Vaccines were one of the great inventions of modern history. They helped stop America’s polio epidemic in the 1950s,
when it was paralyzing thousands and killing at least 3,000 a year. They have prevented the deaths of millions worldwide from diseases such as diphtheria, smallpox, measles and tetanus.
The new report — published in the journal Psychological Science in the Public Interest — draws on hundreds of studies on psychology, behavioral science and vaccinations.
“When it comes to vaccines, I think we have this optimistic belief that just by telling people facts you can change their behavior,” said Noel Brewer, the study’s lead author. “But when was the last time someone told you one fact and suddenly you lost five pounds or started brushing your teeth?”
Their findings come at a time when a small but vocal contingent of anti-vaccination advocates have been spreading misinformation about vaccines, to the frustration of public health officials.
In recent years, health officials have struggled with pockets of vulnerability in the United States. For example, measles has made a return in recent years because parents in some areas have failed to vaccinate their children. Last year, researchers grappled with an especially worrying measles outbreak in Minnesota — the state's worst in decades.
In the face of such challenges, a common reaction among state health departments is to mount new education campaigns. But Wednesday's report suggests that focusing on education and persuasion usually fails to make much difference. Instead, the study concludes, doctors and health officials should focus on indirect behavior modification — actions like automatically scheduled vaccination appointments, phone and text reminders from doctors' offices and monetary incentives from employers.
In one real-world experiment cited in the report, a U.S. company that prompted its employees to name the date when they would get their next flu shot saw vaccinations rise by 1.5 percent. But when the company asked employees to name both a date and a specific time, the shots increased by 4 percent.
“Four percent may not mean that much, but in the world of vaccinations, it can be huge,” Brewer said.
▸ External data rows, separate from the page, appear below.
(** The UPSERT: the conflict clause rewrites status, activity and reason only. *)
Definition save_session (s : LocalSession) (db : list (string * session_row))
    : list (string * session_row) :=
  let row :=
    match dget (session_id s) db with
    | None => {| p_initiator := initiator_agent_id s; p_target := target_agent_id s;
                 p_status := status s; p_created_at := created_at s;
                 p_last_activity_at := last_activity_at s; p_close_reason := close_reason s |}
    | Some r => {| p_initiator := p_initiator r; p_target := p_target r;
                   p_status := status s; p_created_at := p_created_at r;
                   p_last_activity_at := last_activity_at s; p_close_reason := close_reason s |}
    end in
  dset (session_id s) row db.

Definition restorable (r : session_row) : bool :=
  match p_status r with pending | active => true | _ => false end.

Definition restored_session (ttl : Z) (sid : string) (r : session_row) : LocalSession :=
  {| session_id := sid; initiator_agent_id := p_initiator r; target_agent_id := p_target r;
     requested_capabilities := []; status := p_status r; created_at := p_created_at r;
     expires_at := Some (p_created_at r + ttl); last_activity_at := p_last_activity_at r;
     close_reason := p_close_reason r |}.

Definition restore_sessions (now : Z) (db : list (string * session_row)) (st : LocalSessionStore)
    : Z * LocalSessionStore :=
  foldl (λ acc kv,
    let '(n, st) := acc in
    if p_created_at (snd kv) + _ttl st <=? now then (n, st)
    else (n + 1, restore (restored_session (_ttl st) (fst kv) (snd kv)) st))
    (0, st) (List.filter (λ kv, restorable (snd kv)) db).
In his own research in recent years, Brewer, a health and behavior scientist at the University of North Carolina, has been working with state health departments to increase vaccine rates for the sexually transmitted, cancer-causing human papillomavirus, or HPV, which remains low among U.S. adolescents.
Because HPV is sexually transmitted, some doctors are often hesitant or awkward in talking about it. In one study, Brewer found that doctors could increase vaccination rates simply by limiting their discussion of the HPV vaccine to brief, assertive statements.
The more time doctors spent talking about the vaccination, the study found, the more suspicious and worried the parents got about the vaccine. But when the doctors made short statements that present vaccinations as routine, vaccine rates increased by 5 percent.
“It's much more effective at visits to say the child is due for several vaccines and we'll take care of it at the end of the visit,” he said. “Of course, if parents have questions, then answer the question.”
Victor Dzau, president of the National Academy of Medicine, called Wednesday's study an important integration of research across the fields of psychology and vaccination.
In a separate essay accompanying the new report, Dzau said outbreaks like last year's Minnesota measles incident are especially frustrating because of how preventable they are.
“However, condemning individuals that fail to vaccinate themselves or their children will not solve the problem,” Dzau writes. “Psychology offers insight into why people engage in health behaviors including vaccination.”